§ **WHAT THE TASK REQUIRES**
Go through the entries below line by line and count those containing "made"; the answer is that count alone.

:: RECORD EXTRACTS ::

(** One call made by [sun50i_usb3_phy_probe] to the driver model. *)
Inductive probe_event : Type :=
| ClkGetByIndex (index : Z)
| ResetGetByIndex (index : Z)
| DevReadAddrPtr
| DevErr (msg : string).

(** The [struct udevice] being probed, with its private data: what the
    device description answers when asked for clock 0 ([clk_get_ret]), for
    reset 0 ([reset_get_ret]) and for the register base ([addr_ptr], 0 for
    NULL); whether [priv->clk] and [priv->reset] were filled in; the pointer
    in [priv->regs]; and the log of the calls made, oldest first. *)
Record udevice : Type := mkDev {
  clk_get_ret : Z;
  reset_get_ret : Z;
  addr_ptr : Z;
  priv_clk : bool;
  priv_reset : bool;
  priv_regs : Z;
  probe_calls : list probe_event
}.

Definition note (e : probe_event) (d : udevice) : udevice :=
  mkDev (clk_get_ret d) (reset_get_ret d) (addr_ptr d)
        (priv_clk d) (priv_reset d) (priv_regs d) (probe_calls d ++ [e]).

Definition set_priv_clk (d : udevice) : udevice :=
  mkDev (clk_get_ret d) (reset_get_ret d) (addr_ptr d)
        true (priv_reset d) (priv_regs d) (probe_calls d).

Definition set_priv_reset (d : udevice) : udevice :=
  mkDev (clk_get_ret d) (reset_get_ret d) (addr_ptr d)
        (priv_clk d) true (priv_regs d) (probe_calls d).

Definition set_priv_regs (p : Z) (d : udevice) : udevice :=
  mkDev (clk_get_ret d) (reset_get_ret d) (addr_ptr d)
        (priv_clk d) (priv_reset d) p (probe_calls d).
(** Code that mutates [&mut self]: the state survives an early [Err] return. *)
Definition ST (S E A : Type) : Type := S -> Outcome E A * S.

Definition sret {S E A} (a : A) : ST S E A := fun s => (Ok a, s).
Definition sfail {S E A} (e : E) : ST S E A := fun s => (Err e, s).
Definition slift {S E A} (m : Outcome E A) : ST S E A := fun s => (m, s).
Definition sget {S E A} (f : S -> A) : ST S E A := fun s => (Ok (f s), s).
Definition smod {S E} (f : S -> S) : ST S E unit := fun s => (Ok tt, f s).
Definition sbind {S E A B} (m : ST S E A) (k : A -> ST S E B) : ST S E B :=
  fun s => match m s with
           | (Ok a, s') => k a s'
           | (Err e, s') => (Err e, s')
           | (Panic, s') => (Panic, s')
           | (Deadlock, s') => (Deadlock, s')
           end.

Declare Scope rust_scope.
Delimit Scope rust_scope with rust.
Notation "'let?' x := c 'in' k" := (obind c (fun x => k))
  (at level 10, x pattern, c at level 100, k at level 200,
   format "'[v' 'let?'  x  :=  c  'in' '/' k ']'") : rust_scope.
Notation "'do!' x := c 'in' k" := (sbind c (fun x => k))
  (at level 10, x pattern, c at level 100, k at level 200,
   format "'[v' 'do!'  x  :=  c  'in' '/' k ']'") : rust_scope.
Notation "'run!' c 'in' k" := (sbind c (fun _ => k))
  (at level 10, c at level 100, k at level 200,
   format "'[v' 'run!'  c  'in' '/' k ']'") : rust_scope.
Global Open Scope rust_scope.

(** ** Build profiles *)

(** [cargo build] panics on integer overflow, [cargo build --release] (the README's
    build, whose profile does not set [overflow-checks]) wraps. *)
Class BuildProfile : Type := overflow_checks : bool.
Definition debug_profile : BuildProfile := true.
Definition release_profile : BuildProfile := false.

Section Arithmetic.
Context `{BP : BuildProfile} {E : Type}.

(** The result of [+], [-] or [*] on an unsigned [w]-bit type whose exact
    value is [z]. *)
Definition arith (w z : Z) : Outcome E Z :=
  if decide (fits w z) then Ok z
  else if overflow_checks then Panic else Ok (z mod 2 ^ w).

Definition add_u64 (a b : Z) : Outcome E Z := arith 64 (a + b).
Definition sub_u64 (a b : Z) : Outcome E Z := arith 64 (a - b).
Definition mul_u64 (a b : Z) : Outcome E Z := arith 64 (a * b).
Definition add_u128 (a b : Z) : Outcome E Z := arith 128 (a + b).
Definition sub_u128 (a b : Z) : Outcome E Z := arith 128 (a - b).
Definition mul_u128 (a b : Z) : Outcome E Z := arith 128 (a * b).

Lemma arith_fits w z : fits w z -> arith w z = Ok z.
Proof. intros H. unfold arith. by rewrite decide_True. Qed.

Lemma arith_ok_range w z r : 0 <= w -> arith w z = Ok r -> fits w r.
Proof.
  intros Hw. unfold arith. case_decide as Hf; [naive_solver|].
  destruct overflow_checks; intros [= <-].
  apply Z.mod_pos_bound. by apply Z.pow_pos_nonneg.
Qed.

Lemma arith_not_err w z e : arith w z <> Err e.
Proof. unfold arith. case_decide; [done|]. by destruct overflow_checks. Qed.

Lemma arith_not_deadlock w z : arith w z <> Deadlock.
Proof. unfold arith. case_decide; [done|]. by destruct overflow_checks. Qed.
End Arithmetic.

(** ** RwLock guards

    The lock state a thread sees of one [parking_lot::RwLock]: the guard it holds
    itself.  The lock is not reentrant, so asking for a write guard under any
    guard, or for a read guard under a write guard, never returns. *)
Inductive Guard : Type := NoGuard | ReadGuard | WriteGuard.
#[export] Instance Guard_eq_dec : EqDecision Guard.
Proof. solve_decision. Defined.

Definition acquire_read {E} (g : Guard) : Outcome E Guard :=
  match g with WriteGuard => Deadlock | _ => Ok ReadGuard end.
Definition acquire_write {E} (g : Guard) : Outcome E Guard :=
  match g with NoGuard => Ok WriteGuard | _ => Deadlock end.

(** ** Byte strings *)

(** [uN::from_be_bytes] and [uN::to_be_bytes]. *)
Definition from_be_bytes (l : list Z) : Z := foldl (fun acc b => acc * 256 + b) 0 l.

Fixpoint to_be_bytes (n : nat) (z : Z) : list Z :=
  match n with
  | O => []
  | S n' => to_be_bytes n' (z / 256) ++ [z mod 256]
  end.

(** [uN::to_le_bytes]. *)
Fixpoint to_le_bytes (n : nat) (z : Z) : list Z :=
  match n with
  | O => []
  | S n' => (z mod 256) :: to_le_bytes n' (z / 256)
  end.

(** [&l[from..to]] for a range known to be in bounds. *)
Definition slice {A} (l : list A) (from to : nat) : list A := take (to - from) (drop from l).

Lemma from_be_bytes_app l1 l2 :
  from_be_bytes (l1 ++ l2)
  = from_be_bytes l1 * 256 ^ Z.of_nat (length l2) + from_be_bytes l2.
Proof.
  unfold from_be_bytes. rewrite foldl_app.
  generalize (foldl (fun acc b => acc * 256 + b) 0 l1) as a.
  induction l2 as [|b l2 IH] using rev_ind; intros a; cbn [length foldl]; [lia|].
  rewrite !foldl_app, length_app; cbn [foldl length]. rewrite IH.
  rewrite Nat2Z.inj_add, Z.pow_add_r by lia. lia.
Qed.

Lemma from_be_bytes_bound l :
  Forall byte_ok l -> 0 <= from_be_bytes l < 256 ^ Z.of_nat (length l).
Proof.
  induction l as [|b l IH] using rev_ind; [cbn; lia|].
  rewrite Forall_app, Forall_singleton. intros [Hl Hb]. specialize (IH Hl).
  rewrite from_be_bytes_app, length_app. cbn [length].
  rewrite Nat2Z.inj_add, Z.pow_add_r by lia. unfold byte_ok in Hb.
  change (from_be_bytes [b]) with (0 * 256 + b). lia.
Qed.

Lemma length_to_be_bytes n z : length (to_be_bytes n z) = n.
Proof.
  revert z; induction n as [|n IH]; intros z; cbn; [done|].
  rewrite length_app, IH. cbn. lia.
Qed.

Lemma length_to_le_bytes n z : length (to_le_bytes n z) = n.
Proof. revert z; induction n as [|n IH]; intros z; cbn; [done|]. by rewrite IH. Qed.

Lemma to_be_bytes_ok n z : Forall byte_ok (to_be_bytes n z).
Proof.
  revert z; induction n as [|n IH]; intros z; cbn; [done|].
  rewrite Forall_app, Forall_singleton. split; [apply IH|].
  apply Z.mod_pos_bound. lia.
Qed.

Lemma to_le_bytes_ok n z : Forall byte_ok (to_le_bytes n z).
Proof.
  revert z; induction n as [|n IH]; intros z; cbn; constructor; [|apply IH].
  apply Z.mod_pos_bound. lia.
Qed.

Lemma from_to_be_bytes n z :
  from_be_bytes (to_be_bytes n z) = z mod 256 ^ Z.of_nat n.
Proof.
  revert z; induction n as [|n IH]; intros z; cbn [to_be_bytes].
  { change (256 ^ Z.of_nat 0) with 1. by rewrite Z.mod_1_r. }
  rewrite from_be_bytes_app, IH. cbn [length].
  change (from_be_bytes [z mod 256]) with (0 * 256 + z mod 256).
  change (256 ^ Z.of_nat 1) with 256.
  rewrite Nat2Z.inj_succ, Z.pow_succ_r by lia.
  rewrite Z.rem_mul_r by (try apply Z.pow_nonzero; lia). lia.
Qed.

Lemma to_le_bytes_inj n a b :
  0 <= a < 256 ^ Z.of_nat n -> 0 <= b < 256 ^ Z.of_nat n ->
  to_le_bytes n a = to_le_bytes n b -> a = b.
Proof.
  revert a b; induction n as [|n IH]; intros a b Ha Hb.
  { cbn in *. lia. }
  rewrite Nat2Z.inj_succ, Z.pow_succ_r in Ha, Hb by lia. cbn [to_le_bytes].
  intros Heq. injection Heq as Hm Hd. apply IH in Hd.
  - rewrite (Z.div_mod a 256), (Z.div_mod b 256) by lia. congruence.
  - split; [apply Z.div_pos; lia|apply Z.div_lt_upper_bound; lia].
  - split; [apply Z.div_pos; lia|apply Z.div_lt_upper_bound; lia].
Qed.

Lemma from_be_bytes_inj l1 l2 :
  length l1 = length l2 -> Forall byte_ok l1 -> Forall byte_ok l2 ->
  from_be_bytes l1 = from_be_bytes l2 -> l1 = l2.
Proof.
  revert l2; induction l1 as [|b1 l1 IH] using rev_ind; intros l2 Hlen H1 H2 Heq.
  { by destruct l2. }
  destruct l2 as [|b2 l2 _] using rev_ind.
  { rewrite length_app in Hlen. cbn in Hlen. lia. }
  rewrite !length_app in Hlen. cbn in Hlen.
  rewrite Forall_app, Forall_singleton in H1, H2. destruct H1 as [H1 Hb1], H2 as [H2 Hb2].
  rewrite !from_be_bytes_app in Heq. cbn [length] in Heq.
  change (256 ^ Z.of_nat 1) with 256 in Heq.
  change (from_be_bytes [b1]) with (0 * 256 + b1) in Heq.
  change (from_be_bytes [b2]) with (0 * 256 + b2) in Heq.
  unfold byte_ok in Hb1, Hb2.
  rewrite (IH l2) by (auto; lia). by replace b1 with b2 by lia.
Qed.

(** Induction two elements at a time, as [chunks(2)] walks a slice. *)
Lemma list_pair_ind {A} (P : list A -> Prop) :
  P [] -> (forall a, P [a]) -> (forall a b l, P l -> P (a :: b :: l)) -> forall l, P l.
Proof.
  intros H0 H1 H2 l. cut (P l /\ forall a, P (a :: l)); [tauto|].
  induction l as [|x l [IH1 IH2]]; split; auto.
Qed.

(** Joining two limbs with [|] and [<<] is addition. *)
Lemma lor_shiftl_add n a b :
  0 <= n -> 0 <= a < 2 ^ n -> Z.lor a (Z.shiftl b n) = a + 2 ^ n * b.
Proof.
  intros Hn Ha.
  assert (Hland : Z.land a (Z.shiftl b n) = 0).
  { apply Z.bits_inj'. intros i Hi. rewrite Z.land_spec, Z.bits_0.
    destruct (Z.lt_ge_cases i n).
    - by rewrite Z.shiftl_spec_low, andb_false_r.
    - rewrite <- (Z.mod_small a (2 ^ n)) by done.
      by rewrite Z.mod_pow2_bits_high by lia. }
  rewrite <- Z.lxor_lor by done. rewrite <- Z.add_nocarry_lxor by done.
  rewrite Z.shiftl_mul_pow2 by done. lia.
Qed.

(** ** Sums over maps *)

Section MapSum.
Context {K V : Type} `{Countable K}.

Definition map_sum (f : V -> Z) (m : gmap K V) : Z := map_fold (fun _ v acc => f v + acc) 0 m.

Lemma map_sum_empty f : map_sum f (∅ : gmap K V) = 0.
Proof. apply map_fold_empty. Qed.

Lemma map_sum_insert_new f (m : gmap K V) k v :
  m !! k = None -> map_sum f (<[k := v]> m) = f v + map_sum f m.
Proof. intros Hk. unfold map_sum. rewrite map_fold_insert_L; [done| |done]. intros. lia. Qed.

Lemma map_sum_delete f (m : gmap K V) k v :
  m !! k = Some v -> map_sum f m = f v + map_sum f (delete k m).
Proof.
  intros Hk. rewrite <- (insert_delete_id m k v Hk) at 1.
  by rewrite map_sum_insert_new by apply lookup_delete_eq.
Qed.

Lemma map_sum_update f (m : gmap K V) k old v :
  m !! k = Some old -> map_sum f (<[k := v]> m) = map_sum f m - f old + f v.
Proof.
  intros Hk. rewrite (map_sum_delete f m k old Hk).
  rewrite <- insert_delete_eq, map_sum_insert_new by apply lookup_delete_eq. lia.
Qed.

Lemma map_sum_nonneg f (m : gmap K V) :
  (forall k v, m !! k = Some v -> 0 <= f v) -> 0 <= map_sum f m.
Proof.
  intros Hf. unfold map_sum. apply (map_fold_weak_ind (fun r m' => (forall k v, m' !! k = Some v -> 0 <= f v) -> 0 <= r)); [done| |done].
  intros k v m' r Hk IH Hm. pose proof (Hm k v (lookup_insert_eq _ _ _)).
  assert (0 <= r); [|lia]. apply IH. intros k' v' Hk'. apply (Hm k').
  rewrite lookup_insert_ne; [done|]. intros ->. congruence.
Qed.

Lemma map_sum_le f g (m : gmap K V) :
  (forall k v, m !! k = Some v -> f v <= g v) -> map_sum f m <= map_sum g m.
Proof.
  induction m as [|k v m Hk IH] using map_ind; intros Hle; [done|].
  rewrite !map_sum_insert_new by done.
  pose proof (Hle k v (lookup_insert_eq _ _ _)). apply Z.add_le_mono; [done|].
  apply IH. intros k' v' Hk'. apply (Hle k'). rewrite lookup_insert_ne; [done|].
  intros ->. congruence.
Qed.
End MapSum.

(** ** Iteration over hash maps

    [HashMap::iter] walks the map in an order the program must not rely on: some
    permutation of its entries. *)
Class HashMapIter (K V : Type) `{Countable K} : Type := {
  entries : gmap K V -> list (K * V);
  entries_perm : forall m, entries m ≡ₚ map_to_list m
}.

:::

§ **ANSWER BOX**
2